O diretor nacional do IBDFAM
explica que a norma constante do parágrafo único do artigo 14 da lei,
diversamente, pressupõe, para assegurar direito de propriedade ao homem, que
este tenha a guarda exclusiva. "Mais que isso: na hipótese de inversão de
guarda exclusiva em favor da mãe, passará ela a ser a proprietária do
imóvel."
"Além de entrelaçar de modo
desastrado os efeitos da parentalidade ao direito de propriedade, a norma
fomenta litígios, colocando os interesses patrimoniais dos pais à frente do
melhor interesse dos filhos. Ainda que o escopo da norma seja o inverso, a
infeliz opção legislativa tende a produzir incentivos para condutas que
contrariam a lógica protetiva do sistema, enfraquecendo a guarda compartilhada
e convertendo os filhos em objetos de disputa com escopo patrimonial."
De acordo com Carlos, a norma
também não dispõe claramente sobre o que ocorre se a guarda unilateral de
alguns filhos for atribuída à mãe e, de outros, ao pai – embora, aparentemente,
a resposta consista na manutenção do direito de propriedade exclusivo da mãe.

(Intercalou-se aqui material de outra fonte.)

(** * Button surfaces of [scripts/game_structure/ui_button.py]

    A shallow embedding of the procedural button renderer: the style
    resolver [_Style], the glyph library [_Symbol], the three palettes,
    the surface cache [ButtonCache], the widget facade [UIButton] with its
    [CatButton] state handlers, and the compositor [RectButton] /
    [SquareButton] behind [Button.new].

    Python values that the code inspects dynamically (the [rounded_corners]
    and [shadows] arguments, entries of [resources/styles.json]) are values
    of [PyVal]; exceptions are the [Raise] results of the [result] monad;
    pygame surfaces are pixel grids. *)

From Stdlib Require Import ZArith List String Ascii Bool Lia.
From stdpp Require Import base option list strings gmap.
Import ListNotations.

Local Open Scope string_scope.
Local Open Scope Z_scope.

(** ** Python values and exceptions *)

#[warnings="-register-all"]
Inductive PyVal : Type :=
| PyNone
| PyBool (b : bool)
| PyInt (z : Z)
| PyStr (s : string)
| PyList (l : list PyVal)
| PyTuple (l : list PyVal).

Inductive exn : Type :=
| ValueError (msg : string)
| TypeError
| IndexError
| pygame_error.

Inductive result (A : Type) : Type :=
| Ok (a : A)
| Raise (e : exn).

Arguments Ok {A} a.
Arguments Raise {A} e.

Definition bind {A B : Type} (m : result A) (k : A -> result B) : result B :=
  match m with
  | Ok a => k a
  | Raise e => Raise e
  end.

Notation "'let*' x ':=' m 'in' k" := (bind m (fun x => k))
  (at level 10, x pattern, m at level 100, k at level 200).

Definition seq_eq {A : Type} (eq : A -> A -> bool) : list A -> list A -> bool :=
  fix go (xs ys : list A) : bool :=
    match xs, ys with
    | [], [] => true
    | x :: xs', y :: ys' => eq x y && go xs' ys'
    | _, _ => false
    end.

(** [a == b] on the values above: [bool] is a subclass of [int], sequences
    compare element-wise, a list never equals a tuple. *)
Fixpoint py_eq (a b : PyVal) : bool :=
  match a, b with
  | PyNone, PyNone => true
  | PyBool x, PyBool y => Bool.eqb x y
  | PyBool x, PyInt y => Z.b2z x =? y
  | PyInt x, PyBool y => x =? Z.b2z y
  | PyInt x, PyInt y => x =? y
  | PyStr x, PyStr y => String.eqb x y
  | PyList xs, PyList ys => seq_eq py_eq xs ys
  | PyTuple xs, PyTuple ys => seq_eq py_eq xs ys
  | _, _ => false
  end.
(** ** The heading test on present headings *)

(** X14: without provider failures, when both sites have a heading the
    heading test parses the reference size first, ends with the error of
    [float] when a size is not a number, and otherwise passes exactly when
    the two sizes differ by at most 2.0; when a heading is missing it
    passes without parsing anything. Both pages end closed. *)
Theorem test_heading_styles_outcome (P : provider)
    (py_float : string -> result PyFloat.float)
    (py_format : string -> PyFloat.float -> string) (w : world) :
  (forall c, fault P c = None) ->
  let d_ref := render P (index_url REFERENCE_URL) None in
  let d_target := render P (index_url TARGET_URL) None in
  let size_of h1 := py_float (replace "px" "" (Style.fontSize (getComputedStyle h1))) in
  test_heading_styles P py_float py_format w
  = (match querySelector d_ref "header h1", querySelector d_target "header h1" with
     | Some ref_h1, Some target_h1 =>
         match size_of ref_h1 with
         | Raise e => Raise e
         | Ok ref_size =>
             match size_of target_h1 with
             | Raise e => Raise e
             | Ok target_size =>
                 if PyFloat.leb (PyFloat.abs (PyFloat.sub ref_size target_size))
                      PyFloat.f2
                 then Ok tt
                 else Raise (AssertionError
                               ("H1 size mismatch: ref=" +:+ py_format "" ref_size
                                +:+ "px, target=" +:+ py_format "" target_size
                                +:+ "px"))
             end
         end
     | _, _ => Ok tt
     end,
     mkWorld (fs w)
       (pages w ++ [mkPage None d_ref true; mkPage None d_target true])
       (stdout w)).
Proof.
  intros Hnf d_ref d_target size_of. destruct w as [f ps out].
  cbn [fs pages stdout]. unfold test_heading_styles.
  apply (two_page_test P Hnf None). fold d_ref d_target.
  set (w1 := mkWorld f _ out).
  assert (H0 : pages w1 !! length ps = Some (mkPage None d_ref false))
    by apply tail2_lookup_0.
  assert (H1 : pages w1 !! Datatypes.S (length ps)
               = Some (mkPage None d_target false))
    by apply tail2_lookup_1.
  rewrite bind_run, (get_computed_styles_value _ _ _ _ H0 eq_refl). cbv beta iota.
  rewrite bind_run, (get_computed_styles_value _ _ _ _ H1 eq_refl). cbv beta iota.
  cbn [page_document].
  destruct (querySelector d_ref "header h1") as [ref_h1|];
    cbn [fmap option_fmap option_map truthy andb]; [|reflexivity].
  destruct (querySelector d_target "header h1") as [target_h1|];
    cbn [fmap option_fmap option_map truthy andb]; [|reflexivity].
  rewrite bind_run. unfold lift at 1, font_size_px at 1. cbn [subscript mbind result_bind].
  fold (size_of ref_h1). destruct (size_of ref_h1) as [ref_size|e]; [|reflexivity].
  cbv beta iota.
  rewrite bind_run. unfold lift at 1, font_size_px at 1. cbn [subscript mbind result_bind].
  fold (size_of target_h1). destruct (size_of target_h1) as [target_size|e];
    [|reflexivity].
  cbv beta iota. destruct (PyFloat.leb _ _); reflexivity.
Qed.

(** ** The name of a page's output directory *)

Lemma contains_char (c : ascii) (s : string) :
  contains (String c EmptyString) s = true -> In c (list_ascii_of_string s).
Proof.
  induction s as [|a s IH]; cbn [contains String.prefix list_ascii_of_string].
  - discriminate.
  - destruct (ascii_dec c a) as [->|Hne].
    + intros _. left. reflexivity.
    + cbn [orb]. intros H. right. apply IH. exact H.
Qed.

Lemma replace_from_no_slash (s : string) (skip : nat) :
  ~ In "/"%char (list_ascii_of_string (replace_from "/" "_" skip s)).
Proof.
  revert skip. induction s as [|c s IH]; intros skip; cbn [replace_from].
  - intros [].
  - destruct skip as [|k]; [|apply IH].
    cbn [String.prefix]. destruct (ascii_dec "/" c) as [<-|Hne].
    + destruct s; cbn [String.length Nat.sub String.app append list_ascii_of_string];
        intros [H|H]; try discriminate; exact (IH 0%nat H).
    + cbn [list_ascii_of_string]. intros [H|H]; [congruence | exact (IH 0%nat H)].
Qed.

Lemma replace_from_drops (old : string) (s : string) (skip : nat) (c : ascii) :
  In c (list_ascii_of_string (replace_from old "" skip s)) ->
  In c (list_ascii_of_string s).
Proof.
  revert skip. induction s as [|a s IH]; intros skip; cbn [replace_from].
  - intros [].
  - destruct skip as [|k].
    + destruct (String.prefix old (String a s)).
      * cbn [String.app append]. intros H. right. eapply IH. exact H.
      * cbn [list_ascii_of_string]. intros [H|H]; [left; exact H|].
        right. eapply IH. exact H.
    + intros H. right. eapply IH. exact H.
Qed.

(** X25: the directory name derived from a page path never contains a path
    separator, so a page's output directory
    [OUTPUT_DIR / page_name / viewport_name] is always a direct child of a
    direct child of [OUTPUT_DIR]. *)
Theorem page_name_of_no_separator (page_path : string) :
  contains "/" (page_name_of page_path) = false.
Proof.
  destruct (contains "/" (page_name_of page_path)) eqn:Hc; [|reflexivity].
  exfalso. apply contains_char in Hc. unfold page_name_of, replace in Hc.
  apply replace_from_drops in Hc. apply replace_from_no_slash in Hc. exact Hc.
Qed.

"Aos filhos que ficarem sob a guarda do pai se negará, assim, a pretensa
garantia à moradia no imóvel adquirido por meio do programa?", indagada.
Ele conclui: "A norma,
portanto: (a) define desastrosa simbiose entre efeitos da parentalidade e
direito de propriedade; (b) enfraquece a preferência pela guarda compartilhada;
(c) fomenta litígios; (d) reifica a criança e o adolescente, ao converter sua
guarda em instrumento para a aquisição da propriedade imobiliária; (e) viola,
com isso, a dignidade e o melhor interesse da criança e do adolescente. Não
tenho dúvida, portanto, de que esse parágrafo merece ser revogado".